Bronson me miró, y yo negué con la cabeza. Me acerqué y arreglé la manta. Bronson apagó la luz, y los dos salimos de la habitación.

—Lo siento —dijo en el pasillo mientras se pasaba un pañuelo por la frente—. No sabía que estuviera tan mal.

—Necesita tratamiento, Bronson. Quizá tengas que internarla.

—De ninguna manera —dijo con firmeza—. Todo lo que necesite lo traeré aquí. No quiero que nadie se entere, a excepción de los familiares más próximos. Se pondrá bien —dijo con determinación—. Se recuperará y volverá a ser la mujer bella que era. Ya verás. Esto es sólo un retroceso temporal como consecuencia del impacto emocional. Ha tenido que soportar mucha tristeza en su vida. Todo el mundo piensa que las cosas han sido fáciles para ella, que ha conseguido todo lo que quería, pero nosotros sabemos que no es así, ¿verdad? Es comprensible que se comporte de esta manera, ¿verdad?

—Sí, Bronson. Estoy segura de que cuando consigas ayuda profesional empezará a recuperarse —dije, a pesar de que no me sentía tan optimista como él. Me di cuenta de que necesitaba que le dieran ánimos.

—De acuerdo. Buscaré a los mejores médicos. Puedes estar segura de ello. Empezaré enseguida. Ahora mismo iré a llamar por teléfono. Volverás pronto, ¿verdad? ¿Me ayudarás?

—Claro que sí, Bronson.

—Y trae a los niños. Trae siempre a los niños. Cuando vea los nietos que tiene, no sentirá tanta autocompasión —me aseguró, asintiendo para dar mayor énfasis a sus palabras.

—De acuerdo, Bronson —dije— pero primero tendremos que explicarles la situación. Tendrán que comprender que la abuela no se encuentra bien.

Se mordió el labio inferior y las lágrimas comenzaron a descender libremente por sus mejillas.

—Al menos hemos disfrutado de un poco de felicidad juntos —dijo tristemente.

—Se pondrá mejor, Bronson. Ya verás —le aseguré con firmeza—. Todavía os quedan muchos años de felicidad.

—Sí, sí, claro que sí —contestó, sonriendo. Respiró profundamente—. No puedes saber cuánto le importabais tú y Clara Sue. Estaba sometida a muchas presiones. Muchas veces despertaba por la noche y gritaba tu nombre o el de Clara Sue.

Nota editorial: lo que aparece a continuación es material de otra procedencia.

(* ===== verification/ResignSafe.v ===== *)
(** * What a prepared request is known to be (internal/proxy/resign.go)

    Triples for the handling monad, and the properties of the request path: a write that is sent, or
    streamed as a copy, was admitted; it goes where the routing table says; a request that may touch a
    moving bucket's source holds a token for it; and no token is lost. *)

From S2P Require Import Prelude Float64 KeyHash HashRange S3Op Config Crypto Strconv Civil Chunked SigV4 SigV4Safe BodyPlan Placement Route Backend Directory S3Names Admission Keeper Conditional Resign.

(** ** Triples *)

(** [triple P m Q R]: from a state with [P], [m] ends with [Q], or answers with [R]. *)
Definition triple {A} (P : held -> Prop) (m : handling A) (Q : A -> held -> Prop) (R : answer -> held -> Prop) : Prop :=
  forall st, P st -> match m st with (st', Ok a) => Q a st' | (st', Err e) => R e st' end.

Lemma triple_ret {A} (P : held -> Prop) (a : A) Q R : (forall st, P st -> Q a st) -> triple P (mret a) Q R.
Proof. intros H st Hst. by apply H. Qed.

Lemma triple_bind {A B} P (m : handling A) (k : A -> handling B) Q S R : triple P m S R -> (forall a, triple (S a) (k a) Q R) -> triple P (m ≫= k) Q R.
Proof. intros Hm Hk st Hst. specialize (Hm st Hst). unfold mbind, handling_bind. destruct (m st) as [st1 [a|e]]; [by apply Hk|done]. Qed.

Lemma triple_answers {A} (P : held -> Prop) a Q (R : answer -> held -> Prop) : (forall st, P st -> R a st) -> triple P (answers (A := A) a) Q R.
Proof. intros H st Hst. by apply H. Qed.

Lemma triple_refuse P b a Q (R : answer -> held -> Prop) : (b = true -> forall st, P st -> R a st) -> (b = false -> forall st, P st -> Q tt st) -> triple P (refuse_if b a) Q R.
Proof. intros H1 H2 st Hst. unfold refuse_if. destruct b; [by apply H1|by apply H2]. Qed.

Lemma triple_result {E A} P (f : E -> answer) (m : result E A) Q (R : answer -> held -> Prop) :
  (forall a, m = Ok a -> forall st, P st -> Q a st) -> (forall e, m = Err e -> forall st, P st -> R (f e) st) -> triple P (of_result f m) Q R.
Proof. intros H1 H2 st Hst. unfold of_result. destruct m; [by apply H1|by apply H2]. Qed.

Lemma triple_weaken {A} (P P' : held -> Prop) (m : handling A) Q Q' (R R' : answer -> held -> Prop) :
  triple P' m Q' R' -> (forall st, P st -> P' st) -> (forall a st, Q' a st -> Q a st) -> (forall e st, R' e st -> R e st) -> triple P m Q R.
Proof. intros H H1 H2 H3 st Hst. specialize (H st (H1 st Hst)). destruct (m st) as [st' [a|e]]; auto. Qed.

(** ** Tokens and counts *)

Definition infl (g : Gates) (key : string) (kind : Kind) : Z := at_kind kind (gInflight (gate_of key g)).
Definition cnt (t : Token) (key : string) (kind : Kind) : Z := if bool_decide (t = Some (key, kind)) then 1 else 0.

(** [counts g0 st extra]: the gates of [st] have the requests of [g0] in flight, the tokens held, and
    [extra]; what is closed, and from which version, is as in [g0]. *)
Definition counts (g0 : Gates) (st : held) (extra : Token) : Prop :=
  exists g, hdGates st = Some g /\ forall key, gClosed (gate_of key g) = gClosed (gate_of key g0) /\ gFrom (gate_of key g) = gFrom (gate_of key g0) /\
    forall kind, infl g key kind = (infl g0 key kind + cnt (hdTok st) key kind + cnt (hdSrc st) key kind + cnt extra key kind)%Z.

Lemma gate_put key gt g key' : gate_of key' (put_gate key gt g) = if decide (key' = key) then gt else gate_of key' g.
Proof. unfold gate_of, put_gate. simpl. case_decide as E; [subst; by rewrite lookup_insert_eq|by rewrite lookup_insert_ne]. Qed.

Lemma cnt_none key kind : cnt None key kind = 0%Z.
Proof. done. Qed.

(** [enter] puts a token in flight when the gate admits, and nothing else. *)
Lemma triple_enter g0 key kind v tok src : triple (fun st => counts g0 st None /\ hdTok st = tok /\ hdSrc st = src) (enter key kind v)
  (fun t st => hdTok st = tok /\ hdSrc st = src /\
     match t with
     | Ok t => counts g0 st t /\ t = Some (key, kind) /\ at_kind kind (gClosed (gate_of key g0)) = "" /\ (gFrom (gate_of key g0) <= v)%Z
     | Err b => counts g0 st None /\ (b <> Superseded -> at_kind kind (gClosed (gate_of key g0)) = b)
     end) (fun _ _ => False).
Proof.
  intros [gs t0 s0] ((g & Hg & Hc) & Ht & Hs). simpl in *. subst gs t0 s0. unfold enter. cbn [hdGates]. unfold Enter.
  destruct (Hc key) as (Hcl & Hfr & _). case_bool_decide as Eb; cbn [negb].
  - destruct (Z.ltb_spec v (gFrom (gate_of key g))) as [Hv|Hv]; cbn [hdTok hdSrc]; split_and!; try done.
    + eexists. split; [reflexivity|]. intros key'. rewrite gate_put. unfold infl. rewrite gate_put. destruct (Hc key') as (H1 & H2 & H3). case_decide; subst; auto.
    + eexists. split; [reflexivity|]. intros key'. rewrite gate_put. unfold infl. rewrite gate_put. destruct (Hc key') as (H1 & H2 & H3).
      case_decide as Ek; cbn [gClosed gFrom gInflight]; [subst key'|]; split_and!; try done; intros kind'; cbn [hdTok hdSrc].
      * destruct (decide (kind' = kind)) as [->|Hk].
        -- rewrite at_put_eq. specialize (H3 kind). unfold infl in H3. cbn in H3. rewrite H3, cnt_none. unfold cnt at 5. rewrite bool_decide_true by done. lia.
        -- rewrite at_put_ne by done. specialize (H3 kind'). unfold infl in H3. cbn in H3. rewrite H3, cnt_none. unfold cnt at 5. rewrite bool_decide_false by congruence. lia.
      * specialize (H3 kind'). unfold infl in H3. cbn in H3. rewrite H3, cnt_none. unfold cnt at 5. rewrite bool_decide_false by congruence. lia.
    + by rewrite <- Hcl.
    + by rewrite <- Hfr.
  - cbn [hdTok hdSrc]. split_and!; try done; [|by rewrite <- Hcl].
    eexists. split; [reflexivity|]. intros key'. rewrite gate_put. unfold infl. rewrite gate_put. destruct (Hc key') as (H1 & H2 & H3). case_decide; subst; auto.
Qed.

(** A token in flight is held. *)
Lemma triple_hold_tok g0 t src : triple (fun st => counts g0 st t /\ hdTok st = None /\ hdSrc st = src) (hold_tok t)
  (fun _ st => counts g0 st None /\ hdTok st = t /\ hdSrc st = src) (fun _ _ => False).
Proof.
  intros [gs t0 s0] ((g & Hg & Hc) & Ht & Hs). simpl in *. subst. split; [|done]. exists g. split; [done|]. intros key. destruct (Hc key) as (H1 & H2 & H3). split_and!; [done..|].
  intros kind. rewrite H3. cbn [hdTok hdSrc]. rewrite !cnt_none. lia.
Qed.
Lemma triple_hold_src g0 t tok : triple (fun st => counts g0 st t /\ hdTok st = tok /\ hdSrc st = None) (hold_src t)
  (fun _ st => counts g0 st None /\ hdTok st = tok /\ hdSrc st = t) (fun _ _ => False).
Proof.
  intros [gs t0 s0] ((g & Hg & Hc) & Ht & Hs). simpl in *. subst. split; [|done]. exists g. split; [done|]. intros key. destruct (Hc key) as (H1 & H2 & H3). split_and!; [done..|].
  intros kind. rewrite H3. cbn [hdTok hdSrc]. rewrite !cnt_none. lia.
Qed.

(** [Release] takes one request out of flight and changes nothing a gate decides by. *)
Lemma release_gate t o g key : gClosed (gate_of key (Release t o g)) = gClosed (gate_of key g) /\ gFrom (gate_of key (Release t o g)) = gFrom (gate_of key g) /\
  forall kind, infl (Release t o g) key kind = (infl g key kind - cnt t key kind)%Z.
Proof.
  destruct t as [[k kd]|]; cbn [Release]; [|split_and!; try done; intros; rewrite cnt_none; lia].
  assert (forall gt, gClosed gt = gClosed (gate_of k g) -> gFrom gt = gFrom (gate_of k g) -> gInflight gt = put_kind kd (at_kind kd (gInflight (gate_of k g)) - 1)%Z (gInflight (gate_of k g)) ->
    gClosed (gate_of key (put_gate k gt g)) = gClosed (gate_of key g) /\ gFrom (gate_of key (put_gate k gt g)) = gFrom (gate_of key g) /\
    forall kind, infl (put_gate k gt g) key kind = (infl g key kind - cnt (Some (k, kd)) key kind)%Z) as H.
  { intros gt H1 H2 H3. unfold infl. rewrite !gate_put. case_decide as E; [subst key|]; split_and!; try done; intros kind; unfold cnt.
    - rewrite H3. destruct (decide (kind = kd)) as [->|Hk]; [rewrite at_put_eq, bool_decide_true by done; lia|]. rewrite at_put_ne, bool_decide_false by congruence. lia.
    - rewrite bool_decide_false by congruence. lia. }
  destruct o; [apply H; done|]. match goal with |- context [mkGates (gtMap ?g1) ?u] => assert (forall key, gate_of key (mkGates (gtMap g1) u) = gate_of key g1) as Hm by done end.
  unfold infl. rewrite Hm. apply H; done.
Qed.
(** A key gone from the source stays gone, whatever the mover asks. *)
Lemma wp_gone {A} (m : io A) w : settled_src key w -> wSrc w !! key = None -> wp m (fun _ w => arrived true w) w.
Proof.
  revert w. induction m as [a|r k IH]; intros w Hs Hw; [by apply arrived_gone|]. intros w1 Hr f. assert (settled_src key w1 /\ wSrc w1 !! key = None) as [Hs1 Hw1].
  { refine (stable_rely (fun w => settled_src key w /\ wSrc w !! key = None) _ _ _ Hr (conj Hs Hw)). apply stable_and; [by apply stable_settled|].
    intros c w2 w3 Hc H. destruct (client_key key Hkeep c w2 w3 Hc) as [(-> & _)|[(-> & _)|(-> & _)]]; done. }
  apply IH; [by apply answer_settled|]. by destruct (answer_frame f r w1) as [-> _].
Qed.

(** Whatever becomes of its requests, a copy that does not fail leaves the key on the target, or found it
    gone from the source. *)
Lemma wp_copyOne_present j w : settled_src key w -> wp (copyOne j key) (fun line w => arrived (negb (bool_decide (leResult line = "error"))) w) w.
Proof.
  intros Hw. unfold copyOne. apply (wp_any _ _ _ false); [done|by apply arrived_none| |intros w1 [H1 _]; by apply arrived_none]. clear w Hw. intros w [Hw _]. cbn [serve fst snd].
  destruct (wSrc w !! key) as [so|] eqn:E; [|by apply arrived_gone]. cbv zeta. apply mwp_bind. eapply mwp_mono; [|instantiate (1 := fun r w => settled_src key w)].
  2: { unfold sourceParts. destruct (_ <? _)%Z; [done|]. destruct (etag_parts _); [|done]. apply (wp_any _ _ _ false); [done|by apply arrived_none|by intros w1 [H1 _]|by intros w1 [H1 _]]. }
  generalize (head_of_object so (content (sdObj so)) counts). clear w so Hw E. intros head [parts|e] w Hw; [|by apply arrived_none].
  apply (wp_any _ _ _ false); [done|by apply arrived_none| |intros w1 [H1 _]; by apply arrived_none]. clear w Hw. intros w [Hw _]. cbn [serve fst snd].
  destruct (wDst w !! key) eqn:E; [apply arrived_there; [done|by rewrite E]|]. apply mwp_bind. eapply mwp_mono; [|instantiate (1 := told); destruct (_ <? _)%Z; [by apply told_multipart|by apply told_put]].
  clear w Hw E. intros [[e d]|e] w Hw; [|destruct e; cbn in *; exact Hw].
  assert (forall w, arrived true w -> forall l, arrived (negb (bool_decide (leResult l = "error"))) w) as Hl by (intros w0 H0 l; by apply arrived_weaken).
  apply (wp_any _ _ _ true); [done|exact Hw| |intros w1 H1; by apply Hl]. clear w Hw. intros w Hw. cbn [serve fst snd]. destruct (wSrc w !! key) as [so|] eqn:E; [by apply Hl|].
  apply mwp_bind. eapply mwp_mono; [|instantiate (1 := fun _ w => arrived true w)]; [intros r w1 H1; by apply Hl|].
  apply wp_gone; [exact (proj1 Hw)|done].
Qed.
End arrival.

(** *** The listing *)

Lemma list_keys_in m start prefix k : k ∈ list_keys m start prefix <-> is_Some (m !! k) /\ HasPrefix k prefix = true /\ (start = "" \/ ~ String.le k start).
Proof.
  unfold list_keys. rewrite list_elem_of_In, filter_In, <- list_elem_of_In, elem_of_msortedKeys, andb_true_iff, orb_true_iff, negb_true_iff, bool_decide_eq_true, bool_decide_eq_false. done.
Qed.

Lemma list_keys_order m start prefix : StronglySorted (fun a b => String.le a b /\ a <> b) (list_keys m start prefix).
Proof.
  unfold list_keys, msortedKeys, sortedKeys. cbn [from_option].
  assert (StronglySorted String.le (merge_sort String.le (map_to_list m).*1)) as Hs by (apply Sorted_StronglySorted; [apply _|apply Sorted_merge_sort; apply _]).
  assert (NoDup (merge_sort String.le (map_to_list m).*1)) as Hn by (rewrite merge_sort_Permutation; apply NoDup_fst_map_to_list).
  revert Hs Hn. generalize (merge_sort String.le (map_to_list m).*1). intros l. induction l as [|k l IH]; intros Hs Hn; cbn [List.filter]; [constructor|].
  apply StronglySorted_inv in Hs as [Hs Hk]. apply NoDup_cons in Hn as [Hk' Hn]. destruct (_ && _); [|by apply IH]. constructor; [by apply IH|].
  apply Forall_forall. intros x Hx. apply list_elem_of_In, filter_In in Hx as [Hx _]. apply list_elem_of_In in Hx. split; [by eapply Forall_forall in Hk|]. by intros ->.
Qed.

Lemma list_keys_nodup m start prefix : NoDup (list_keys m start prefix).
Proof.
  pose proof (list_keys_order m start prefix) as H. revert H. generalize (list_keys m start prefix). intros l. induction l as [|k l IH]; intros H; [constructor|]. apply StronglySorted_inv in H as [H1 H2].
  apply NoDup_cons. split; [|by apply IH]. intros Hk. by apply (proj1 (Forall_forall _ _) H2) in Hk as [_ ?].
Qed.

(** A key of a listing is on its first page, or after its last key. *)
Lemma page_covers m start prefix k : (0 < pageSize)%nat -> k ∈ list_keys m start prefix ->
  k ∈ take pageSize (list_keys m start prefix) \/ (pageSize < length (list_keys m start prefix))%nat /\ ~ String.le k (default "" (last (take pageSize (list_keys m start prefix)))).
Proof.
  intros Hp Hk. pose proof (list_keys_order m start prefix) as Hs. revert Hs Hk. generalize (list_keys m start prefix). intros l Hs Hk.
  rewrite <- (take_drop pageSize l) in Hk. apply elem_of_app in Hk as [Hk|Hk]; [by left|right]. assert (drop pageSize l <> []) as Hd by (by intros E; rewrite E in Hk; apply elem_of_nil in Hk).
  assert (pageSize < length l)%nat as Hl by (destruct (Nat.lt_ge_cases pageSize (length l)); [done|]; by rewrite drop_ge in Hd by lia). split; [done|].
  destruct (last (take pageSize l)) as [x|] eqn:Ex.
  - apply last_Some in Ex as [l' Ex]. assert (x ∈ take pageSize l) as Hx by (rewrite Ex; apply elem_of_app; right; by apply list_elem_of_singleton).
    rewrite <- (take_drop pageSize l) in Hs. destruct (StronglySorted_app_1_elem_of _ _ _ _ _ Hs Hx Hk) as [H1 H2]. cbn. intros H3. apply H2. by apply (anti_symm String.le).
  - apply last_None in Ex. apply (f_equal length) in Ex. rewrite length_take in Ex. cbn in Ex. lia.
Qed.

(** *** The pass *)

Section pass.
Context (j : job) (Hj : jKeep j = keep) (paths : Paths) (report : stats -> string -> bool -> Progress).
Lemma list_spread_ok pages fuel q tok : ids = ListingLegs p (lqPrefix q) -> startAfter = lqStartAfter q -> token_of q = Some tok -> (forall id, id ∈ ids -> (S (length (B id)) < fuel)%nat) -> (0 < page_size (lqMaxKeys q))%nat ->
  marker_law q ids B -> resume_after tok = "" \/ String.le startAfter (resume_after tok) -> (forall id, id ∈ ids -> id ∈ spDone tok -> to_come p B (gt (resume_after tok)) id = []) ->
  (pending p B ids (gt (resume_after tok)) < pages)%nat -> exists M, list_spread pages fuel cls p q = Some M /\ covers p B ids (gt (resume_after tok)) M (fun _ => false).
Proof.
  intros Hids Hsa. revert q tok Hids Hsa. induction pages as [|pages IH]; intros q tok Hids Hsa Htok Hfuel Hn Hm Ha Hd Hpages; [lia|]. cbn [list_spread].
  assert (forall id n, id ∈ ids -> (0 < n)%nat -> serves (ask_leg cls p n id) startAfter (B id) (posn n id)) as Hsv by (intros id n Hid; by apply (proj2 (Hserves id Hid))).
  assert (forall n e, winner p B ids n = Some e -> exists id, id ∈ ids /\ e ∈ B id /\ liName e = n) as Hw.
  { intros n e He. destruct (winner_in p startAfter (ask_leg cls p 1) B (posn 1) ids (fun id Hid => Hsv id 1%nat Hid ltac:(lia)) Hto n e He) as (id & Hid & [H1 _]%elem_of_lfilter & H2). by exists id. }
  destruct (spread_page_ok fuel q tok Hids Hsa Htok Hfuel Ha Hd) as (E & truncated & next & -> & Hc & Hpen & Hend & Hnext). destruct truncated.
  - destruct (Hnext eq_refl Hn) as (x & dn & El & -> & Hdn). unfold cut in Hc, Hpen, Hend. rewrite El in Hc, Hpen, Hend.
    assert (x ∈ E) as HxE by by apply last_Some_elem_of. destruct (cv_in _ _ _ _ _ _ Hc x HxE) as (_ & _ & Hwx). destruct (Hw _ _ Hwx) as (i & Hi & Hx & _).
    destruct (sv_names _ _ _ _ (Hsv i 1%nat Hi ltac:(lia)) x Hx) as [Hne Hle]. destruct (token_next q x dn Hm ltac:(by exists i) Hne) as (dn' & Ht' & Hsub).
    assert (covers p B ids (gt (resume_after tok)) E (gt (resume_after (mkSpread (liName x) (liPrefix x) dn')))) as Hc'.
    { change (resume_after (mkSpread (liName x) (liPrefix x) dn')) with (resume_after (mkSpread (liName x) (liPrefix x) [])). by apply covers_resume; [|done|exists i| |]. }
    assert (forall n, gt (resume_after (mkSpread (liName x) (liPrefix x) dn')) n = true -> beyond (liName x) n = true) as Hb by (intros n Hg; by eapply resume_beyond).
    set (q' := next_query q (mkSpread (liName x) (liPrefix x) dn)) in *. set (t' := mkSpread (liName x) (liPrefix x) dn') in *.
    assert (lqPrefix q' = lqPrefix q /\ lqStartAfter q' = lqStartAfter q /\ lqMaxKeys q' = lqMaxKeys q /\ marker_law q' ids B) as (F1 & F2 & F3 & F4).
    { unfold marker_law, q', next_query in *. destruct (lqV1 q); cbn; split_and!; done. }
    assert (exists M, list_spread pages fuel cls p q' = Some M /\ covers p B ids (gt (resume_after t')) M (fun _ => false)) as (M & -> & HM).
    { apply IH; rewrite ?F1, ?F2, ?F3; try done.
      - right. etrans; [exact Hle|]. unfold resume_after, t'. cbn. destruct (liPrefix x); [apply le_app_suffix|by apply reflexivity].
      - intros id Hid Hin. cbn in Hin. eapply to_come_mono; [exact Hb|]. apply Hdn; [done|by apply Hsub].
      - pose proof (pending_mono _ _ Hb). assert (0 < length E)%nat; [destruct E; [done|cbn; lia]|lia]. }
    exists (E ++ M). split; [done|]. eapply covers_app; [|exact Hc'|exact HM]. apply gt_upward.
  - exists E. split; [done|]. destruct Hc as [A1 A2 A3 A4]. split; [done|intros e He; destruct (A2 e He) as (? & _ & ?); done|done|]. intros n e H1 _ H3. destruct (cut (gt (resume_after tok)) E n) eqn:Ec; [|by eapply A4].
    exfalso. destruct (winner_in p startAfter (ask_leg cls p 1) B (posn 1) ids (fun id Hid => Hsv id 1%nat Hid ltac:(lia)) Hto n e H3) as (id & Hid & He & Hne). assert (e ∈ to_come p B (cut (gt (resume_after tok)) E) id) as H by (apply elem_of_to_come; by rewrite Hne).
    rewrite (Hend eq_refl id Hid) in H. by apply elem_of_nil in H.
Qed.
End Pages.
(** The resources of the clusters whose secret changes. *)
Definition rotated (cur next : cpState) : list string :=
  concat (List.map (fun name =>
    if decide (default [] (stSecrets next !! secretRef name) = default [] (stSecrets cur !! secretRef name)) then []
    else [ClusterResource name; SecretResource name]) (msortedKeys (fClusters (stFile next)))).

(** Only a secret this store holds has a generation to track. *)
Definition drop_unheld (secrets : gmap string bytes) (f : File) : File :=
  f |> set_Generations (foldr (fun name g => if bool_decide (secrets !! secretRef name = None) then mdelete (SecretResource name) g else g)
                          (fGenerations f) (msortedKeys (fClusters f))).

(** The state a write would install: the change on a copy, the next version, stamped and validated. *)
Definition candidate (e : Env) (fn : cpState -> result cpErr cpState) (cur : cpState) : result cpErr cpState :=
  next ← fn (clone_state cur);
  let v := i64 (stVersion cur + 1) in
  f ← lift_dir (Stamp (eFresh e) (stFile cur) (set_Version v (stFile next)) (rotated cur next));
  let f := drop_unheld (stSecrets next) f in
  _ ← guard_err (negb (bool_decide (validate f = []))) (CpDir (ErrInvalid (validate f)));
  let next := mkState v f (stCreds next) (stSecrets next) in
  _ ← guard_err (match ePrepare e with Some ok => negb (ok f (resolve (eSecret e) next)) | None => false end) (CpDir ErrPrepare);
  Ok next.

(** The audit record of a write; its JSON fails on a placement that has none. *)
Definition changeOf (e : Env) (actor op k : string) (cur next : cpState) : Change :=
  mkChange (eNow e) actor op k (stVersion next) (change_placement (stFile cur) k) (change_placement (stFile next) k)
    (change_cluster (stFile cur) k) (change_cluster (stFile next) k).
Definition marshalChange (c : Change) : result cpErr value :=
  if forallb finite (option_list (chBefore c) ++ option_list (chAfter c)) then Ok (VChange c) else Err (CpDir ErrEncode).

Definition decimal (v : Z) : string := S_ (FormatInt 10 v).
Definition versionText (v : Z) : value := VText (FormatInt 10 v).

(** One transaction of [mutate]: the state it was computed from, the one it makes, its operations. *)
Record Plan : Type := mkPlan { plCur : cpState; plNext : cpState; plOps : list txnOp }.

(** One turn of the loop of [mutate], up to the transaction. *)
Definition attempt (e : Env) (actor : string) (o : cpOp) (cur : cpState) : result cpErr Plan :=
  '(op, k, fn) ← cp_submit (eNow e) o;
  next ← candidate e fn cur;
  ops ← diff e cur next;
  rec ← marshalChange (changeOf e actor op k cur next);
  let v := stVersion next in
  let old := (v - changeRetention)%Z in
  Ok (mkPlan cur next (ops ++ [(kVersion, Some (versionText v)); (kChanges +:+ decimal v, Some rec)] ++
                       if (0 <? old)%Z then [(kChanges +:+ decimal old, None)] else [])).

(** The transaction's comparison: the version key is as the writer knew it, or does not exist yet. *)
Definition cmp_holds (pl : Plan) (kv : etcd) : bool :=
  if decide (stVersion (plCur pl) = 0%Z) then bool_decide (kv !! kVersion = None)
  else match kv !! kVersion with Some (VText b) => bool_decide (b = FormatInt 10 (stVersion (plCur pl))) | _ => false end.

(** [Sync]: the version in etcd, which the node then waits for; [None] when there is none yet. *)
Definition sync_version (kv : etcd) : result cpErr (option Z) :=
  match kv !! kVersion with
  | None => Ok None
  | Some (VText b) => match ParseInt 10 b with Some v => Ok (Some v) | None => Err CpDecode end
  | Some _ => Err CpDecode
  end.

»Supongo —concluyó— que ser madre no es una cosa que una mujer pueda ignorar. Da a luz, y sus hijos ya no están en el útero, pero siempre queda algo de ellos dentro. Puede intentar negarlo, pero al final siempre oye la llamada de su bebé. ¿Tengo razón? —preguntó.

—Sí, Bronson. No puedes tener más razón —dije, recordando lo mucho que había deseado a Christie después de que me la quitaran.

Nos abrazamos, y yo le cogí de la mano y bajé con él para que pudiera llamar por teléfono.

A comienzos del verano Bronson y las enfermeras consiguieron que mamá se vistiera y saliese. Se sentaba en el mirador o en la terraza. Algunos días eran mejores que otros. Llegaba a reconocernos y disfrutaba de los niños; en otras ocasiones no éramos más que extraños o personas de su pasado. Una de las enfermeras consiguió que bordara, y aquello pareció ser la mejor terapia. Se pasaba las horas trabajando en un proyecto y cuando por fin lo terminaba siempre parecía desilusionada.

Bronson nunca perdió la ilusión, pero ésta disminuyó considerablemente, hasta el punto que empezó a aceptar la posibilidad de que las cosas continuaran así para siempre. A mí me daba mucha pena y de hecho iba a Beulla Woods más por él que por madre, especialmente cuando tenia uno de sus días malos en que no reconocía a nadie.

Se había pasado tanto tiempo cuidando de su hermana inválida, y ahora tenía que cargar con una esposa impedida.

La situación terminó por afectarlo. Empezó a representar la edad que tenía y poco a poco fue perdiendo su apostura y su andar ligero. Era como si los dos hubieran tropezado y caído de cabeza en el otoño de sus vidas.

Con la llegada de la nueva temporada de verano —que prometía ser más exitosa que cualquiera otra— todos estábamos concentrados en nuestras responsabilidades. Seguíamos ocupándonos de mamá, pero nuestras visitas eran más cortas y espaciadas. Pensé que nada podía desviar mi atención del exigente trabajo: Vivía y respiraba el hotel.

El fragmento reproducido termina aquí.